Opinion
09-15-2016
William Bartello, Elmira, petitioner pro se. Eric T. Schneiderman, Attorney General, Albany (Marcus J. Mastracco of counsel), for respondents.
William Bartello, Elmira, petitioner pro se.Eric T. Schneiderman, Attorney General, Albany (Marcus J. Mastracco of counsel), for respondents.

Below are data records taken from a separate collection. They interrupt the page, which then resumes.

(* ===== verification/MetaMem.v ===== *)
(** * The condition and finalizer helpers, in memory

    vendor/k8s.io/apimachinery/pkg/api/meta/conditions.go,
    vendor/sigs.k8s.io/controller-runtime/pkg/controller/controllerutil/controllerutil.go
    and pkg/controllers/nodeclass/status/conditions.go as they write to the memory of
    slices and objects, and that what they compute are the functions of MetaV1 and
    NodeClassStatus. *)

From S2P Require Import Prelude MetaV1 NodeClassStatus MemTypes GoMem GoCopy GoUpdate GoSlices.

(** ** k8s.io/apimachinery/pkg/api/meta *)

Module metamem.
Section growth.
Context `{Growth Condition}.
Implicit Types (conditions : sliceref Condition).

(** The index [i] for the pointer [&conditions\[i\]]. *)
Definition FindStatusCondition conditions (conditionType : string) : mem (option nat) :=
  findIndex conditions (fun c => bool_decide (c_Type c = conditionType)) (seq 0 (len conditions)).

(** [if test( *existing) { *existing = write( *existing) }] *)
Definition writeIf conditions (existing : nat) (test : Condition -> bool) (write : Condition -> Condition) : mem unit :=
  c ← index conditions existing;
  if test c then setIndex conditions existing (write c) else mret tt.

(** The slice that [*conditions] is afterwards; [now] is what [time.Now] returns. *)
Definition SetStatusCondition (now : Time) conditions (new : Condition) : mem (sliceref Condition) :=
  existing ← FindStatusCondition conditions (c_Type new);
  match existing with
  | None => append conditions (initCondition now new)
  | Some i =>
      writeIf conditions i (fun c => negb (bool_decide (c_Status c = c_Status new))) (fun c =>
        mkCondition (c_Type c) (c_Status new) (c_ObservedGeneration c)
          (if IsZeroTime (c_LastTransitionTime new) then now else c_LastTransitionTime new) (c_Reason c) (c_Message c));;
      writeIf conditions i (fun c => negb (bool_decide (c_Reason c = c_Reason new))) (fun c =>
        mkCondition (c_Type c) (c_Status c) (c_ObservedGeneration c) (c_LastTransitionTime c) (c_Reason new) (c_Message c));;
      writeIf conditions i (fun c => negb (bool_decide (c_Message c = c_Message new))) (fun c =>
        mkCondition (c_Type c) (c_Status c) (c_ObservedGeneration c) (c_LastTransitionTime c) (c_Reason c) (c_Message new));;
      writeIf conditions i (fun c => negb (bool_decide (c_ObservedGeneration c = c_ObservedGeneration new))) (fun c =>
        mkCondition (c_Type c) (c_Status c) (c_ObservedGeneration new) (c_LastTransitionTime c) (c_Reason c) (c_Message c));;
      mret conditions
  end.

Fixpoint keepOthers conditions (conditionType : string) (todo : list nat) (newConditions : sliceref Condition) :
    mem (sliceref Condition) :=
  match todo with
  | [] => mret newConditions
  | i :: todo' =>
      c ← index conditions i;
      kept ← (if bool_decide (c_Type c = conditionType) then mret newConditions else append newConditions c);
      keepOthers conditions conditionType todo' kept
  end.
Definition RemoveStatusCondition conditions (conditionType : string) : mem (sliceref Condition) :=
  if len conditions =? 0 then mret conditions
  else
    newConditions ← makeCap (len conditions - 1);
    keepOthers conditions conditionType (seq 0 (len conditions)) newConditions.

(** ** pkg/controllers/nodeclass/status *)

Fixpoint syncLoop (clock : nat -> Time) (i : nat) (result : sliceref Condition)
    (providerReady : option Condition) (providerConditions : list Condition) :
    mem (nat * sliceref Condition * option Condition) :=
  match providerConditions with
  | [] => mret (i, result, providerReady)
  | c :: cs =>
      if decide (c_Type c = ConditionTypeReady) then syncLoop clock i result (Some c) cs
      else result' ← SetStatusCondition (clock i) result c; syncLoop clock (S i) result' providerReady cs
  end.

Definition SyncConditions (clock : nat -> Time) conditions (providerConditions : list Condition) (generation : Z) :
    mem (sliceref Condition) :=
  cloned ← Clone conditions;
  synced ← syncLoop clock 0 cloned None providerConditions;
  let '(i, result, providerReady) := synced in
  versionResolved ← FindStatusCondition result ConditionTypeVersionResolved;
  match versionResolved with
  | None => SetStatusCondition (clock i) result (notReady None generation)
  | Some j =>
      v ← index result j;
      if bool_decide (c_Status v = ConditionTrue) then
        match providerReady with
        | Some ready => SetStatusCondition (clock i) result ready
        | None => mret result
        end
      else SetStatusCondition (clock i) result (notReady (Some v) generation)
  end.


Lemma find_list_find (p : Condition -> bool) cs : List.find p cs = snd <$> list_find p cs.
Proof.
  induction cs as [|c cs IH]; [done|]. cbn. destruct (p c) eqn:E.
  - by rewrite decide_True.
  - rewrite decide_False by (intros K; exact K). rewrite IH. by destruct (list_find p cs) as [[i x]|].
Qed.

(** Where [setCondition] writes. *)
Lemma setCondition_find now cs new :
  setCondition now cs new =
    match list_find (fun c => bool_decide (c_Type c = c_Type new)) cs with
    | None => cs ++ [initCondition now new]
    | Some (i, c) => <[i := updateCondition now c new]> cs
    end.
Proof.
  induction cs as [|c cs IH]; [done|]. cbn. case_decide as E.
  - by rewrite decide_True by by apply bool_decide_pack.
  - rewrite decide_False by (intros K%bool_decide_unpack; congruence). rewrite IH.
    by destruct (list_find _ cs) as [[i x]|].
Qed.

Lemma FindStatusCondition_mem h conditions v t :
  read h conditions = Some v ->
  FindStatusCondition conditions t h = Some (fst <$> list_find (fun c => bool_decide (c_Type c = t)) (elems v), h).
Proof. apply findIndex_flat. Qed.

(** A write to an element that is there. *)
Lemma writeIf_updates h conditions v i c test write :
  read h conditions = Some v -> elems v !! i = Some c ->
  exists h', writeIf conditions i test write h = Some (tt, h')
    /\ updated h h' conditions conditions (Some (<[i := if test c then write c else c]> (elems v))).
Proof.
  intros R Hi. unfold writeIf. rewrite (bind_Some _ _ _ c h) by by eapply (index_flat h conditions v).
  destruct (test c).
  - apply (setIndex_flat h conditions v); [done|]. by apply lookup_lt_Some in Hi.
  - exists h. split; [done|]. rewrite list_insert_id by done.
    destruct v as [cs|]; [|done]. apply updated_refl. by apply flat_owned.
Qed.

Lemma writeIf_step h h1 conditions i c cs test write :
  updated h h1 conditions conditions (Some (<[i := c]> cs)) -> i < length cs ->
  exists h', writeIf conditions i test write h1 = Some (tt, h')
    /\ updated h h' conditions conditions (Some (<[i := if test c then write c else c]> cs)).
Proof.
  intros U Hi. destruct (writeIf_updates h1 conditions (Some (<[i := c]> cs)) i c test write) as (h' & E & U').
  - apply (up_owned _ _ _ _ _ U).
  - by apply list_lookup_insert_eq.
  - exists h'. split; [done|]. cbn in U'. rewrite list_insert_insert_eq in U'. by eapply updated_trans.
Qed.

Proceeding pursuant to CPLR article 78 (transferred to this court by order of the Supreme Court, entered in Albany County) to review a determination of respondent Commissioner of Corrections and Community Supervision finding petitioner guilty of violating a prison disciplinary rule.
After an odor of marihuana was detected, the cells in the area were searched and a two-inch sharpened metal object was found in a bag in petitioner's cell. Petitioner was charged in a misbehavior report with possession of a weapon and, following a tier III disciplinary hearing, he was found guilty as charged. The determination was upheld on administrative appeal, with a reduced penalty, and this CPLR article 78 proceeding followed.
The misbehavior report and testimony of its author, who searched petitioner's cell and found the weapon, combined with the documentary evidence and photographs of the weapon, provide substantial evidence to support the determination (see Matter of Shufelt v. Annucci, 138 A.D.3d 1336, 1337, 31 N.Y.S.3d 243 [2016] ; Matter of Giano v. Prack, 138 A.D.3d 1285, 1285, 31 N.Y.S.3d 233 [2016] ). Contrary to petitioner's claim, the misbehavior report provided sufficient notice of the charge, including the rule violated and that the basis of the charge was the discovery of the piece of metal (see Matter of Hyatt v. Annucci, 137 A.D.3d 1382, 1382, 27 N.Y.S.3d 282 [2016] ). We also reject his claim that he was denied the opportunity to observe the cell search in violation of Department of Corrections and Community Supervision Directive No. 4910(V)(C)(1). This regulation “is inapplicable given that petitioner was not removed from his cell for the purpose of conducting the search” but, rather, he was already out of his cell at church at the time of the search (Matter of Horton v. Annucci, 133 A.D.3d 1002, 1003, 20 N.Y.S.3d 207 [2015] ). Petitioner's contention that the weapon was planted and denial that he possessed it created a credibility question for the Hearing Officer (see Matter of Lacey v. Annucci, 138 A.D.3d 1329, 1330, 28 N.Y.S.3d 637 [2016] ). Further, the discrepancies between the misbehavior report and other evidence regarding who authorized the cell searches, what the weapon was wrapped in and the cell number where the weapon was found were explained through testimony at the hearing, which the Hearing Officer credited (see Matter of Tavarez v. Annucci, 134 A.D.3d 1374, 1375, 21 N.Y.S.3d 767 [2015] ; Matter of Bilal v. Fischer, 92 A.D.3d 1046, 1047, 938 N.Y.S.2d 363 [2012] ). Finally, the Hearing Officer did not err in refusing to recall the correction officer who authored the misbehavior report, as petitioner “had an opportunity to question him earlier in the hearing and failed to demonstrate that his further testimony would not be redundant” (Matter of Huggins v. Goord, 28 A.D.3d 891, 892, 813 N.Y.S.2d 250 [2006] ). Petitioner's remaining claims also lack merit.
ADJUDGED that the determination is confirmed, without costs, and petition dismissed.
McCARTHY, J.P., EGAN JR., LYNCH, CLARK and AARONS, JJ., concur.